Starman: Secret Files and Origins #1 (April 1998)

Starman: The Mist #1 (June 1998)
Published in June 1998, this one-shot tie-in to DC's Girlfrenzy! event was pencilled by John Lucas; inked by Richard Case; colored by Pat Garrahy; and lettered by Bill Oakley.

Starman (vol. 2) #1,000,000 (November 1998)

Published between Starman (vol. 2) #47-48, this one-shot tie-in to DC One Million was pencilled by Peter Snejbjerg; inked by Wade Von Grawbadger; colored by Gregory Wright; lettered by Bill Oakley; and edited by Peter Tomasi.

Starman 80-Page Giant #1 (January 1999)
This entire issue was colored by Carla Feeny; lettered by Kurt Hathaway; and edited by Peter Tomasi.

Batman/Hellboy/Starman #1-2 (January–February 1999)

Starman (vol. 2) #81 (March 2010)
In March 2010, DC published a single issue continuation of Starman (vol. 2) as part of a revival of ended series during the crossover event Blackest Night.

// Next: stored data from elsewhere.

(* ===== verification/SerialFacts.v ===== *)
(** * Facts about the serial machine

    What one serial step does to the PC, to a register and to memory, in terms
    of the payloads the pipeline carries. *)

From S2P Require Import Prelude Isa Formats DecoderSpec Alu Regfile Config Pipe Memory.
From S2P Require Import BranchPredictor Stages Tracer Core CoreStep IsaSpec Serial CoreInv.

Record arch_wf (s : arch) : Prop := mkArchWf {
  aw_pc : is_u32 (a_pc s);
  aw_regs : RegFile_wf (a_regs s);
  aw_mem : ram_wf (a_mem s);
}.

(** The two readings of a register across a payload: in MEM/WB it carries the
    value; in EX/MEM it does unless it is a load of that register. *)
Definition wrote_wb (wb : MemWb) (s s' : arch) : Prop :=
  forall r, 0 <= r < 32 -> xreg (a_regs s') r =
    if mw_valid wb && (mw_rd wb =? r) && negb (r =? 0) then mw_wb_val wb else xreg (a_regs s) r.

Definition wrote_ex (ex : ExMem) (s s' : arch) : Prop :=
  forall r, 0 <= r < 32 -> (em_valid ex && is_load (em_op ex) = true -> em_rd ex <> r) ->
    xreg (a_regs s') r =
    if em_valid ex && (em_rd ex =? r) && negb (r =? 0) then em_alu_out ex else xreg (a_regs s) r.

(** The payload MEM produces. *)
Lemma mem_perform_fields {M} `{IMemory M} (m : M) ex m' wb :
  mem_perform m ex = Some (m', wb) ->
  mw_pc wb = em_pc ex /\ mw_raw wb = em_raw ex /\ mw_op wb = em_op ex /\ mw_rd wb = em_rd ex /\
  mw_valid wb = true /\ (is_mem_op (em_op ex) = false -> mw_wb_val wb = em_alu_out ex).
Proof.
  unfold mem_perform. intros E.
  destruct (em_op ex) eqn:Eo; inv_binds; try discriminate; simplify_eq; cbn; rewrite ?Eo; by split_and!.
Qed.

Section Step.
Context (im : ram) (Him : ram_wf im).

Section At.
Context (s : arch) (Hs : arch_wf s) (raw : Z) (Hraw : ram_load 4 im (a_pc s) = Some raw).
Abbreviation i := (decode raw (a_pc s)).
Abbreviation ex := (in_execute s raw).

Lemma raw_u32 : is_u32 raw.
Proof using Him Hraw. exact (ram_load_range im Him _ _ _ Hraw). Qed.

Lemma in_decode_wf predicted : IdEx_wf (in_decode s raw predicted).
Proof using Him Hraw Hs.
  destruct (decode_post_ok raw (a_pc s) raw_u32) as (_ & _ & (Hd & H1 & H2 & Hi) & _).
  unfold IdEx_wf, in_decode. cbn.
  split_and!; try apply Hs; try apply raw_u32; try lia; try apply Hi; by apply xreg_u32; [apply Hs|].
Qed.

Lemma in_execute_wf : ExMem_wf ex.
Proof using Him Hraw Hs.
  pose proof (in_decode_wf false) as Hd. apply execute_wf; [done|apply Hd..].
Qed.

Lemma in_execute_fields :
  em_pc ex = a_pc s /\ em_raw ex = raw /\ em_op ex = i_op i /\ em_rd ex = i_rd i /\
  em_rs2_val ex = xreg (a_regs s) (i_rs2 i) /\ em_valid ex = true.
Proof using Type. apply (execute_fields false (in_decode s raw false)). Qed.

(** The access decides whether the step exists. *)
Lemma serial_step_access :
  serial_step im s =
    '(mem, wb) ← mem_perform (a_mem s) ex;
    rf ← written (a_regs s) wb; Some (wb, mkArch (next_pc s ex) rf mem).
Proof using Hraw. unfold serial_step. by rewrite Hraw. Qed.

Lemma serial_step_inv wb s' :
  serial_step im s = Some (wb, s') ->
  mem_perform (a_mem s) ex = Some (a_mem s', wb) /\ a_pc s' = next_pc s ex /\
  a_regs s' = (if has_writeback (em_op ex) then set_xreg (a_regs s) (em_rd ex) (mw_wb_val wb)
               else a_regs s) /\ MemWb_wf wb /\ arch_wf s'.
Proof using Him Hraw Hs.
  rewrite serial_step_access. intros E. pose proof in_execute_wf as Hex.
  destruct (mem_perform (a_mem s) ex) as [[mem wb']|] eqn:Em; cbn [mbind option_bind] in E; [|done].
  pose proof (mem_perform_wb_wf (a_mem s) ex mem wb' (aw_mem s Hs) Hex Em) as Hwb.
  pose proof (mem_perform_ok (a_mem s) ex (aw_mem s Hs)) as Hok. rewrite Em in Hok.
  destruct (written (a_regs s) wb') as [rf|] eqn:Ew; cbn [mbind option_bind] in E; [|done].
  pose proof (written_wf _ _ _ (aw_regs s Hs) Hwb Ew) as Hrf.
  injection E as <- <-. destruct (mem_perform_fields _ _ _ _ Em) as (_ & _ & Fo & Fd & Fv & _).
  cbn [a_mem a_pc a_regs]. split_and!; try done.
  - unfold written in Ew. rewrite Fv, Fo, Fd in Ew. cbn [andb] in Ew.
    destruct (has_writeback _); [|by injection Ew].
    rewrite set_xreg_write in Ew; [by injection Ew|apply Hs|apply Hex].
  - constructor; cbn [a_mem a_pc a_regs]; [|done|apply Hok, Hex].
    unfold next_pc. destruct (em_branch_taken ex) eqn:Et; [|auto with words].
    unfold in_execute, execute in *. cbn [in_decode ie_op ie_pc ie_imm] in *.
    destruct (_ || _); cbn in *; [|auto with words]. destruct (op_eqb _ _); [|auto with words].
    apply land_u32. unfold is_u32; lia.
Qed.

(** An instruction that does not write back names x0. *)
Lemma rd_without_writeback : is_halt_op (i_op i) = false -> has_writeback (i_op i) = false -> i_rd i = 0.
Proof using Him Hraw.
  intros Hh Hw. destruct (decode_post_ok raw (a_pc s) raw_u32) as (_ & _ & _ & _ & _ & Hrd).
  apply Hrd; [by destruct (i_op i)|]. intros E. by rewrite E in Hh.
Qed.

Lemma serial_step_wrote wb s' :
  serial_step im s = Some (wb, s') -> is_halt_op (i_op i) = false ->
  wrote_wb wb s s' /\ wrote_ex ex s s'.
Proof using Him Hraw Hs.
  intros E Hh. destruct (serial_step_inv wb s' E) as (Em & _ & Hregs & _ & _).
  destruct (mem_perform_fields _ _ _ _ Em) as (_ & _ & Fo & Fd & Fv & Fw).
  pose proof in_execute_wf as (_ & _ & Hrd & _).
  destruct in_execute_fields as (_ & _ & Eo & Ed & _ & Ev).
  pose proof (rd_without_writeback Hh) as H0. rewrite <- Eo, <- Ed in H0.
  assert (Hx : forall r, 0 <= r < 32 -> xreg (a_regs s') r =
    if (em_rd ex =? r) && negb (r =? 0) then mw_wb_val wb else xreg (a_regs s) r).
  { intros r Hr. rewrite Hregs. destruct (has_writeback (em_op ex)); [apply xreg_set; (apply Hs || done)|].
    rewrite H0 by done. destruct (Z.eqb_spec 0 r) as [<-|]; done. }
  split; intros r Hr.
  - by rewrite Hx, Fv, Fd.
  - rewrite Ev. cbn [andb]. intros Hl. rewrite Hx by done.
    destruct (Z.eqb_spec (em_rd ex) r) as [Er|]; [cbn [andb]|done].
    destruct (Z.eqb_spec r 0) as [|Hr0]; [done|cbn [negb]]. apply Fw.
    destruct (is_load (em_op ex)) eqn:El; [by destruct (Hl eq_refl)|].
    destruct (has_writeback (em_op ex)) eqn:Hw; [by destruct (em_op ex)|].
    rewrite H0 in Er by done. lia.
Qed.
End At.

(** A step is a step of the specification. *)
Lemma serial_step_isa s wb s' :
  arch_wf s -> serial_step im s = Some (wb, s') -> isa_step im s = Some (commit_of wb, s').
Proof using Him. intros Hs E. rewrite serial_step_spec; [|done|apply Hs]. by rewrite E. Qed.

Lemma serial_step_raw s wb s' :
  serial_step im s = Some (wb, s') -> exists raw, ram_load 4 im (a_pc s) = Some raw.
Proof using Type. unfold serial_step. destruct (ram_load 4 im (a_pc s)); eauto. done. Qed.
End Step.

Starman (vol. 2) #81 was written by James Robinson; pencilled by Fernando Dagnino and Bill Sienkiewicz; inked by Sienkiewicz; colored by Matt Hollingsworth; and lettered by John J. Hill.

This issue did not feature Jack Knight, but rather focused on a romantic relationship between the Shade and Hope O'Dare and a resurrected David Knight becoming a Black Lantern.